Spring Native is an experimental module that supports the native compilation of Spring applications using the GraalVM native-image compiler. The ahead-of-time compiler executes several tasks during build time that reduce startup time (static analysis, removal of unused code, creating fixed classpath, etc.). There are still some limitations to native images:

Spring Native是一个实验性模块，它支持使用GraalVM本地图像编译器对Spring应用程序进行本地编译。超前编译器在构建期间执行若干任务，以减少启动时间（静态分析、删除未使用的代码、创建固定的classpath等）。本机图像仍有一些限制。

• It doesn’t support all Java features
• Reflection requires a special configuration
• Lazy class loading is unavailable
• Windows compatibility is an issue.

To compile an application to a native image, we need to add the spring-aot and spring-aot-maven-plugin dependency to pom.xml. Maven will create the native image on the package command in the target folder.

要将应用程序编译成本地镜像，我们需要在pom.xml中添加spring-aot和spring-aot-maven-plugin依赖。Maven将在target文件夹下的package命令中创建本地镜像。

5. Conclusion

5.总结

In this article, we explored different ways to improve the startup time of Spring Boot applications.

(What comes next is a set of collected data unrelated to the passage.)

(** * GLV scalar decomposition: the basis-reduction loop and
      [get_endomorphism_scalar_decomposition] of
      [src/plonk/circuit/curve_new/sage_gen_script.py]

    The script is a Sage program: integer literals are Sage [Integer]s
    (arbitrary precision), [a / b] on integers is the exact [Rational],
    [int] of a rational truncates toward zero, [round] of a rational is
    [Rational.round] in its default mode, [^] is exponentiation and
    [n.nbits()] is the bit length of [|n|].  Integers are modelled as [Z],
    rationals as [Q] kept in lowest terms, exceptions as a result type. *)

From Stdlib Require Import ZArith QArith Lia Bool List.
Import ListNotations.

Local Open Scope Z_scope.

(** ** Exceptions and the result monad *)

Inductive exn : Type :=
| ZeroDivisionError
| AssertionError
| ValueError
| IndexError.

Inductive result (A : Type) : Type :=
| Ok (a : A)
| Raise (e : exn).

Arguments Ok {A} a.
Arguments Raise {A} e.

Definition bind {A B : Type} (m : result A) (f : A -> result B) : result B :=
  match m with
  | Ok a => f a
  | Raise e => Raise e
  end.

Notation "x <- m ;; k" := (bind m (fun x => k))
  (at level 61, m at next level, right associativity).

Definition assert (b : bool) : result unit :=
  if b then Ok tt else Raise AssertionError.

(** ** The Sage primitives the script relies on *)

Module Sage.

(** [Integer.nbits]: number of bits of [|n|], and [0] for [n = 0]. *)
Definition nbits (n : Z) : Z :=
  if n =? 0 then 0 else Z.log2 (Z.abs n) + 1.
(** X22. Where a run of [handleSummary] leads: after its navigation the
    router shows the player page for the same book, never the card "No book
    selected", and the script that page reads is the body of the third
    response; when that body has a string as its [script], the book has a
    title and the first body has no [pages] that React rejects, the page
    shows the cover by cover identifier and the parsed script. *)
Theorem summary_to_player (c : Router.command) (l : Router.location) :
  In c (navigations (log (run server book d))) ->
  let l' := Router.navigate c l in
  exists v1 v3,
    server 0%nat (api book "find-pdf") = okResponse v1
    /\ server 2%nat (api book "generate-script") = okResponse v3
    /\ Router.matchRoutes l' = Some Router.AudioPlayer
    /\ Home.bookOf l' = Some book
    /\ PlayerPage.scriptInfoOf l' = Some v3
    /\ PlayerPage.AudioPlayer l' <> Ok PlayerPage.NoBookSelected
    /\ (forall fields k s,
          v3 = JObj fields ->
          List.find (fun f => String.eqb (fst f) "script") fields = Some (k, JStr s) ->
          is_Some (Autocomplete.title book) ->
          (forall pages, getProp "pages" v1 = Ok (Some pages) ->
                         PlayerPage.validChild pages = true) ->
          PlayerPage.AudioPlayer l'
          = Ok (PlayerPage.PlayerOf book (Covers.playerCoverUrl book)
                  (Player.parseScript (Some s)))).
Proof.
  destruct (run_shape server book d) as
    [(m & (Hlog & _) & _)
    |[(w1 & m & E1 & (Hlog & _) & _)
     |[(w1 & w2 & m & E1 & E2 & (Hlog & _) & _)
      |(w1 & w2 & w3 & E1 & E2 & E3 & Hlog & _)]]];
    rewrite Hlog; simpl; try done.
  intros [<-|[]]. exists w1, w3. split; [exact E1|]. split; [exact E3|].
  split; [reflexivity|]. split; [reflexivity|]. split; [reflexivity|]. split.
  - unfold PlayerPage.AudioPlayer. simpl.
    destruct (PlayerPage.dialoguesOf _); [|done].
    destruct (Covers.playerCoverUrl book), (Autocomplete.title book);
      try done; by destruct (forallb _ _).
  - intros fields k s -> Hs [t Ht] Hpages. unfold PlayerPage.AudioPlayer. simpl.
    unfold PlayerPage.scriptInfoOf. simpl.
    unfold PlayerPage.dialoguesOf. rewrite Hs. simpl.
    assert (Hchild : forallb PlayerPage.validChild
                       (option_list (PlayerPage.pagesOf
                          {| Router.pathname := "/player";
                             Router.state :=
                               Some {| Router.book := Some book;
                                       Router.pdfInfo := Some w1;
                                       Router.chapterInfo := Some w2;
                                       Router.scriptInfo := Some (JObj fields) |} |}))
                     = true).
    { unfold PlayerPage.pagesOf. simpl. destruct w1; try done. simpl in Hpages.
      destruct (List.find _ fields0) as [[k' pages]|]; simpl; [|done].
      by rewrite (Hpages pages eq_refl). }
    destruct (String.eqb_spec s "") as [->|_]; simpl; rewrite Ht, Hchild;
      by destruct (Covers.playerCoverUrl book).
Qed.

End PlayerFacts.

(** ** The further properties at sample inputs *)

Section MoreWitnesses.
Import Autocomplete Lifecycle.

Lemma empty_cache_listed (k : string) (v : list suggestion) :
  (∅ : gmap string (list suggestion)) !! k = Some v -> listed v.
Proof. intros H. rewrite lookup_empty in H. discriminate H. Qed.



(** X8: Escape with the suggestions on display. *)
Lemma keys_never_fail_witness :
  exists w' c,
    step (Cmd := Router.command) None (KeyDown "Escape") Scenes.browsing = Some (w', c)
    /\ c = [].
Proof.
  destruct (keys_never_fail (Cmd := Router.command) None ∅ 0 Scenes.answered
              Scenes.browsing [] "Escape") as (w' & c & Hs & _ & _ & Hc).
  - exact empty_cache_listed.
  - vm_compute. reflexivity.
  - exists w', c. split; [exact Hs|]. apply Hc; discriminate.
Defined.

(** X9 while the request for [du] is in flight. *)
Lemma unmount_quiet_witness :
  handle (Cmd := Router.command) None (Respond 0 (Docs Samples.shelf))
    (unmount Scenes.searching) = None.
Proof.
  destruct (unmount_quiet (Cmd := Router.command) None ∅ 0 Samples.typing
              Scenes.searching []) as (_ & _ & _ & _ & H & _).
  - vm_compute. reflexivity.
  - exact (H 0%nat (Docs Samples.shelf)).
Defined.

(** X10 after the user has typed [du] and then [dun]: the rejection of the
    aborted request for [du] turns the spinner off while the request for
    [dun] is in flight. *)
Lemma spinner_busy_witness :
  exists w',
    step (Cmd := Router.command) None (AbortHandled 0) Scenes.superseded = Some (w', [])
    /\ isLoading (st w') = false
    /\ List.length (List.filter inFlight (requests w')) = 1%nat.
Proof.
  destruct (spinner_busy (Cmd := Router.command) None ∅ 0 Scenes.retyped
              Scenes.superseded []) as (_ & H).
  - vm_compute. reflexivity.
  - destruct (H 0%nat {| req_query := "du"; req_key := "du"; req_status := Aborted |})
      as (w' & Hs & Hl & Hf).
    + vm_compute. reflexivity.
    + reflexivity.
    + exists w'. split; [exact Hs|]. split; [exact Hl|]. rewrite Hf.
      vm_compute. reflexivity.
Defined.
(** C10: the matched-skill list is the agent's skills, in order, whose raw
    text score is strictly positive, so a skill is listed exactly when its
    raw score is positive, whatever its domain multiplier; every domain
    multiplier is one of 0.3, 1.0, 1.8 and 2.0, hence positive; and when
    all proficiency levels are positive, each matched skill contributes a
    strictly positive amount and the skill match score is non-negative. *)
Theorem skill_match_score_sound (t : Ticket) (a : Agent) :
  let text := ticket_text t in
  let kws := extract_keywords_from_ticket t in
  let fl := domain_flags text in
  let raw := raw_skill_score text kws in
  snd (calculate_skill_match_score t a)
    = map fst (List.filter (fun e => (0 <? raw (fst e))%Z) (skills a)) /\
  (forall skill : string,
      In skill (snd (calculate_skill_match_score t a)) <->
      (exists level, In (skill, level) (skills a)) /\ (0 < raw skill)%Z) /\
  (forall skill : string,
      In (domain_multiplier fl skill) [0.3; 1.0; 1.8; 2.0] /\
      0 < domain_multiplier fl skill) /\
  ((forall skill level, In (skill, level) (skills a) -> (0 < level)%Z) ->
   0 <= fst (calculate_skill_match_score t a) /\
   forall skill level,
     In (skill, level) (skills a) -> (0 < raw skill)%Z ->
     0 < weighted_score fl skill (raw skill) level).
Proof.
  intros text kws fl raw.
  assert (Hlist : snd (calculate_skill_match_score t a)
            = map fst (List.filter (fun e => (0 <? raw (fst e))%Z) (skills a))).
  { rewrite skill_match_score_unfold. reflexivity. }
  split; [exact Hlist |]. split; [| split].
  - intros skill. rewrite Hlist, in_map_iff. split.
    + intros ([s level] & <- & Hin). apply filter_In in Hin.
      destruct Hin as [Hin Hraw]. apply Z.ltb_lt in Hraw. eauto.
    + intros [[level Hin] Hraw]. exists (skill, level). split; [reflexivity |].
      apply filter_In. split; [exact Hin | now apply Z.ltb_lt].
  - intros skill. split; [apply domain_multiplier_values | apply domain_multiplier_pos].
  - intros Hpos. split; [now apply skill_match_score_nonneg |].
    intros skill level Hin Hraw.
    apply (contribution_pos text kws fl (skill, level)).
    + now apply Z.ltb_lt.
    + simpl. eauto.
Qed.

Lemma skill_match_score_sound_witness :
  0 <= fst (calculate_skill_match_score vpn_ticket vpn_agent) /\
  0 < weighted_score (domain_flags (ticket_text vpn_ticket)) "VPN_Troubleshooting"
        (raw_skill_score (ticket_text vpn_ticket)
           (extract_keywords_from_ticket vpn_ticket) "VPN_Troubleshooting") 8.
Proof.
  destruct (skill_match_score_sound vpn_ticket vpn_agent) as (_ & _ & _ & H).
  assert (Hpos : forall skill level,
             In (skill, level) (skills vpn_agent) -> (0 < level)%Z).
  { intros skill level [E | [E | []]]; inversion E; lia. }
  destruct (H Hpos) as [H0 H1]. split; [exact H0 |].
  apply H1; [left; reflexivity | vm_compute; reflexivity].
Defined.

(** ** Greedy allocator: the choice of an agent *)

Section Choice.

Variables (t : Ticket) (cs : gmap string Z).

Lemma consider_cases (b : Best) (a : Agent) :
  consider t cs b a =
    if is_available a then
      if Rlt_dec (best_score b) (score_at t cs a)
      then {| best_agent := Some a; best_score := score_at t cs a;
              best_details := Some (details_at t cs a) |}
      else b
    else b.
Proof.
  unfold consider, score_at, details_at, composite_of, details_of.
  destruct (is_available a); [| reflexivity]. simpl.
  destruct (calculate_composite_score_with_fairness t a (count_of cs a)).
  reflexivity.
Qed.

Lemma best_after_nil : best_after t cs [] no_best.
Proof. simpl. repeat split. intros x []. Qed.
(** * The HZK glyph-atlas codec of [src/hzk/hzk_gui.py]

    A shallow embedding of [bits_to_byte_array], [encode_hzk_file] and
    [decode_hzk_file], and the properties of the codec checked against it.

    Python integers are [Z]; a Python list that the code mutates in place is
    modelled by returning its final contents next to the return value; the
    output file is the state of a small state-and-exception monad, so that
    the bytes already written survive an exception just as they do on disk.
    Console output ([print]) is not part of the model. *)

From Stdlib Require Import ZArith List String Ascii Bool Lia.
From Stdlib Require Import Strings.Byte.
From Stdlib Require Import DecimalString.
From Stdlib Require Lists.Finite.
Import ListNotations.
Local Open Scope string_scope.
Local Open Scope list_scope.
Local Open Scope Z_scope.

(** ** Exceptions *)

Inductive exn : Type :=
| FileNotFoundError (filename : string)
| AssertionError (msg : string)
| ValueError (msg : string)
| IndexError (msg : string)
| OverflowError (msg : string).

(** ** Python built-ins used by the codec *)

Module Py.

(** [range(lo, hi)] *)
Definition range (lo hi : Z) : list Z :=
  map (fun k => lo + Z.of_nat k) (seq 0 (Z.to_nat (hi - lo))).

(** [enumerate(xs)] *)
Definition enumerate {A : Type} (xs : list A) : list (Z * A) :=
  combine (map Z.of_nat (seq 0 (List.length xs))) xs.

(** [sum(xs)] on integers *)
Definition sum (xs : list Z) : Z := fold_left Z.add xs 0.

(** [str(n)] on an integer *)
Definition str (n : Z) : string := NilZero.string_of_int (Z.to_int n).

(** [f'{n:02}']: decimal, zero-filled on the left to two characters *)
Definition fmt_02 (n : Z) : string :=
  let s := str n in
  if (String.length s <? 2)%nat then String "0"%char s else s.

(** [sys.maxsize] of a 64-bit interpreter, 2^63 - 1 *)
Definition maxsize : Z := 9223372036854775807.

(** [bytearray(n)] on an integer [n]: [n] zero bytes; a negative count is
    a [ValueError], and a count above [sys.maxsize] is an
    [OverflowError]. *)
Definition bytearray (n : Z) : exn + list byte :=
  if n <? 0 then inl (ValueError "negative count")
  else if maxsize <? n
  then inl (OverflowError "cannot fit 'int' into an index-sized integer")
  else inr (repeat x00 (Z.to_nat n)).

End Py.

(** ** [bits_to_byte_array] (lines 94-105)

    The argument is the caller's list object.  The function appends to it in
    place, so the model returns the contents of that list after the call
    together with the value returned (or the exception raised). *)

Definition bits_to_byte_array (bit_array : list Z) : list Z * (exn + list byte) :=
  let remainder := Z.of_nat (List.length bit_array) mod 8 in
  let bit_array :=
    if negb (remainder =? 0)
    then fold_left (fun l _ => l ++ [0]) (Py.range 0 (8 - remainder)) bit_array
    else bit_array in
  (bit_array,
   Py.bytearray
     (Py.sum (map (fun '(i, v) => Z.shiftl v i) (Py.enumerate (rev bit_array))))).

(** The list is a list of bits when every element is the integer 0 or 1. *)
Definition is_bit (v : Z) : Prop := v = 0 \/ v = 1.

(** ** The bit-packing contract, in the words of the specification

    Pad with trailing 0 bits to a multiple of 8, then pack each group of 8
    bits into one byte, first bit of the group most significant. *)

Module PackSpec.

Definition pad8 (bits : list Z) : list Z :=
  bits ++ repeat 0 (Z.to_nat ((8 - Z.of_nat (List.length bits) mod 8) mod 8)).

Definition byte_of_group (b7 b6 b5 b4 b3 b2 b1 b0 : Z) : byte :=
  match Byte.of_N (Z.to_N (128 * b7 + 64 * b6 + 32 * b5 + 16 * b4
                           + 8 * b3 + 4 * b2 + 2 * b1 + b0)) with
  | Some b => b
  | None => x00
  end.

Fixpoint pack_groups (bits : list Z) : list byte :=
  match bits with
  | b7 :: b6 :: b5 :: b4 :: b3 :: b2 :: b1 :: b0 :: rest =>
      byte_of_group b7 b6 b5 b4 b3 b2 b1 b0 :: pack_groups rest
  | _ => []
  end.

Definition pack_bits (bits : list Z) : list byte := pack_groups (pad8 bits).

(** ceil(n / 8) *)
Definition ceil_div8 (n : Z) : Z := (n + 7) / 8.

End PackSpec.

(** ** Atlas images and the input directory

    An opened image has a width, a height and, after [img.load()], a pixel
    access object indexed by [(x, y)].  The encoder unpacks every pixel into
    four bands [_r, _g, _b, _a].  An [image] is therefore an image that
    Pillow opens with four bands per pixel (mode RGBA); an atlas stored with
    fewer bands fails at that unpacking and is not an [image]. *)

Definition rgba : Type := (Z * Z * Z * Z)%type.
(** The decimal digits come in runs of ten, zero first; these are the
    zeros. *)
Definition decimal_zeros : list Z :=
  [48; 1632; 1776; 1984; 2406; 2534; 2662; 2790; 2918; 3046; 3174; 3302;
   3430; 3558; 3664; 3792; 3872; 4160; 4240; 6112; 6160; 6470; 6608; 6784;
   6800; 6992; 7088; 7232; 7248; 42528; 43216; 43264; 43472; 43504; 43600;
   44016; 65296; 66720; 68912; 69734; 69872; 69942; 70096; 70384; 70736;
   70864; 71248; 71360; 71472; 71904; 72016; 72784; 73040; 73120; 92768;
   92864; 93008; 120782; 120792; 120802; 120812; 120822; 123200; 123632;
   125264; 130032].

(** The value of a decimal digit, which is what [int] reads. *)
Definition decimal (c : Z) : option Z :=
  (fun z => c - z) <$> find (fun z => (z <=? c) && (c <? z + 10)) decimal_zeros.

(** The digits that are no decimal digits (superscripts, subscripts, circled
    and parenthesized digits and the like): [str.isdigit] accepts them and
    [int] does not. *)
Definition other_digits : list (Z * Z) :=
  [(178, 179); (185, 185); (4969, 4977); (6618, 6618); (8304, 8304);
   (8308, 8313); (8320, 8329); (9312, 9320); (9332, 9340); (9352, 9360);
   (9450, 9450); (9461, 9469); (9471, 9471); (10102, 10110); (10112, 10120);
   (10122, 10130); (68160, 68163); (69216, 69224); (69714, 69722);
   (127232, 127242)].

Definition is_digit (c : Z) : bool :=
  match decimal c with
  | Some _ => true
  | None => existsb (within c) other_digits
  end.

End Unicode.

Module Py.

Definition is_space_char (c : string) : bool :=
  match Utf8.code_point c with
  | Some n => Unicode.is_space n
  | None => false
  end.

Fixpoint drop_while {A : Type} (p : A -> bool) (l : list A) : list A :=
  match l with
  | x :: l' => if p x then drop_while p l' else l
  | [] => []
  end.

(** [s.strip()]: [s] without its leading and its trailing white space. *)
Definition strip (s : string) : string :=
  Utf8.concat
    (reverse (drop_while is_space_char (reverse (drop_while is_space_char (Utf8.chars s))))).

(** [s.lower()] on the letters A to Z.  The script lowers a text only to
    compare it with the word "finished", and no character outside ASCII
    lowers to one of its letters; the C parser compares its words on bytes. *)
Definition lower_char (a : ascii) : ascii :=
  let n := nat_of_ascii a in
  if Nat.leb 65 n && Nat.leb n 90 then ascii_of_nat (n + 32) else a.

Fixpoint lower (s : string) : string :=
  match s with
  | EmptyString => EmptyString
  | String a s' => String (lower_char a) (lower s')
  end.

(** [str(z)] for an integer. *)
Definition str_of_int (z : Z) : string := NilZero.string_of_int (Z.to_int z).

(** [s.isdigit()]: at least one character and every character a digit. *)
Definition isdigit (s : string) : bool :=
  match Utf8.decode s with
  | Some (c :: cs) => forallb Unicode.is_digit (c :: cs)
  | _ => false
  end.

(** The values of the decimal digits a text starts with, and what follows
    them. *)
Fixpoint decimal_run (cs : list Z) : list Z * list Z :=
  match cs with
  | c :: cs' =>
      match Unicode.decimal c with
      | Some d => let '(ds, rest) := decimal_run cs' in (d :: ds, rest)
      | None => ([], cs)
      end
  | [] => ([], [])
  end.

Definition digits_value (ds : list Z) : Z := foldl (fun acc d => 10 * acc + d) 0 ds.

(** The longest run of digits [int] converts (CPython 3.11 and later, and
    the security releases of 3.7 to 3.10). *)
Definition max_str_digits : nat := 4300.

(** [int(s)] for a text that [isdigit] accepted, so one without sign, blank
    or underscore: its value, or the text of the [ValueError].  A run of more
    than 4300 decimal digits is refused, and so is a digit that is no decimal
    digit. *)
Definition int_of_digits (s : string) : Z + string :=
  let '(ds, rest) := decimal_run (default [] (Utf8.decode s)) in
  if (max_str_digits <? length ds)%nat then
    inr ("Exceeds the limit (4300 digits) for integer string conversion: value has "
         +:+ str_of_int (Z.of_nat (length ds))
         +:+ " digits; use sys.set_int_max_str_digits() to increase the limit")
  else
    match ds, rest with
    | _ :: _, [] => inl (digits_value ds)
    | _, _ =>
        inr ("invalid literal for int() with base 10: "
             +:+ Utf8.take_chars 200 ("'" +:+ s +:+ "'"))
    end.

End Py.

(** ** Cells *)

(** The three missing values pandas distinguishes when it prints them. *)
Inductive null := PyNone | NaN | NaT.

(** A float: the decimal [m * 10^e], or an infinity. *)
Inductive float64 :=
  | Finite (m e : Z)
  | Infinity (negative : bool).

Inductive value :=
  | VNull (k : null)
  | VStr (s : string)
  | VInt (z : Z)
  | VFloat (x : float64)
  | VDate (ns : Z).

Global Instance null_eq_dec : EqDecision null.
Proof. solve_decision. Defined.
Global Instance float64_eq_dec : EqDecision float64.
Proof. solve_decision. Defined.
Global Instance value_eq_dec : EqDecision value.
Proof. solve_decision. Defined.

Definition is_null (v : value) : bool :=
  match v with VNull _ => true | _ => false end.

(** What the script takes from pandas without fixing it in its own text:
    parsers and printers, and the conversions that depend on a column's
    storage type. *)
Class Pandas := {
  (** [pd.to_datetime] on one scalar that is neither null nor a timestamp
      (text through the date parser, a number as an epoch offset): the
      timestamp in nanoseconds, or [None] where the conversion fails. *)
  scalar_to_datetime : value -> option Z;
  (** [pd.to_numeric] on a timestamp ([Some ns]) or NaT ([None]): the int64
      view of a datetime64 column, or a failed conversion ([None]) for a
      timestamp object in an object column. *)
  datetime_to_numeric : option Z -> option Z;
  (** [str(x)] for a float and for a timestamp. *)
  str_float : float64 -> string;
  str_timestamp : Z -> string;
  (** The text [to_csv] writes for a timestamp. *)
  csv_timestamp : Z -> string;
  (** The columns [pd.read_sql] returns for a table whose columns [to_sql]
      wrote: the names as PostgreSQL keeps them (63 bytes at most), the
      cells as they come back from the SQL type that [to_sql] gave their
      column (a column of mixed cells is stored as text, a timestamp keeps
      its microseconds, a missing value returns as the missing value of its
      column's type). *)
  read_back : list (string * list value) -> list (string * list value);
}.

(** ** Numeric text, as [pd.to_numeric] reads it *)

Module Numeric.

(** The C parser works on bytes: its digits are 0 to 9. *)
Definition is_digit (a : ascii) : bool :=
  let n := nat_of_ascii a in Nat.leb 48 n && Nat.leb n 57.

Definition digit_value (a : ascii) : Z := Z.of_nat (nat_of_ascii a) - 48.

Fixpoint all_digits (s : string) : bool :=
  match s with
  | EmptyString => true
  | String a s' => is_digit a && all_digits s'
  end.

(** At least one byte and every byte a digit. *)
Definition digits (s : string) : bool :=
  match s with
  | EmptyString => false
  | _ => all_digits s
  end.

Fixpoint digits_value (acc : Z) (s : string) : Z :=
  match s with
  | EmptyString => acc
  | String a s' => digits_value (10 * acc + digit_value a) s'
  end.

Definition int_of_digits (s : string) : Z := digits_value 0 s.
(** A torn guard read: with 255 wheel pulses counted, the guard loads the
    low byte 0xFF, a wheel pulse moves the counter to 0x100, and the guard
    then loads the high byte 0x01.  It compares 0x1FF = 511 pulses, so the
    body runs and [consumption] receives 256 wheel pulses, a count the guard
    rejects when read whole (256 * 1.915 m < 500 m). *)
Theorem guard_torn_read :
  calls (loop_run (pulses Wheel 255 ++ [Step; Pulse Wheel] ++ steps 10)) =
    [(F32.of_Z 0, F32.of_Z 0, F32.of_Z 256)] /\
  dist_guard 511 = true /\
  distance_reached {| countFlow1 := 0; countFlow2 := 0; countWheel := 256 |} = false.
Proof. repeat split; vm_compute; reflexivity. Qed.

(** * Display output, sensor conversions and task timing *)

(** String literals (LCD text) are read in [string_scope]. *)
Open Scope string_scope.

(** ** Conversions of the target *)

(** Float to integer conversion (C truncates toward zero); the code only
    converts finite values in range. *)
Definition to_Z_trunc (x : F32.t) : Z :=
  match x with
  | S754_finite s m e =>
      let a := if 0 <=? e then Zpos m * 2 ^ e else Z.div (Zpos m) (2 ^ (- e)) in
      if s then - a else a
  | _ => 0
  end.

Definition is_inf (x : F32.t) : bool :=
  match x with S754_infinity _ => true | _ => false end.

Fixpoint zlist_eqb (l1 l2 : list Z) : bool :=
  match l1, l2 with
  | [], [] => true
  | x :: l1', y :: l2' => (x =? y) && zlist_eqb l1' l2'
  | _, _ => false
  end.

(** Integer ranges [[a, a + n)], for finite checks. *)
Definition zrange (a n : Z) : list Z := map (fun k => a + Z.of_nat k) (seq 0 (Z.to_nat n)).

First, we covered various Spring related features that can help reduce startup time. Next, we showed JVM-specific options. Last, we introduced Spring Native and native image creation. As always, the code used in this article can be found over on GitHub.

在这篇文章中，我们探讨了改善Spring Boot应用程序启动时间的不同方法。首先，我们介绍了各种与Spring相关的功能，这些功能可以帮助减少启动时间。接下来，我们展示了针对JVM的选项。最后，我们介绍了Spring Native和本地镜像创建。一如既往，本文中使用的代码可以在GitHub上找到。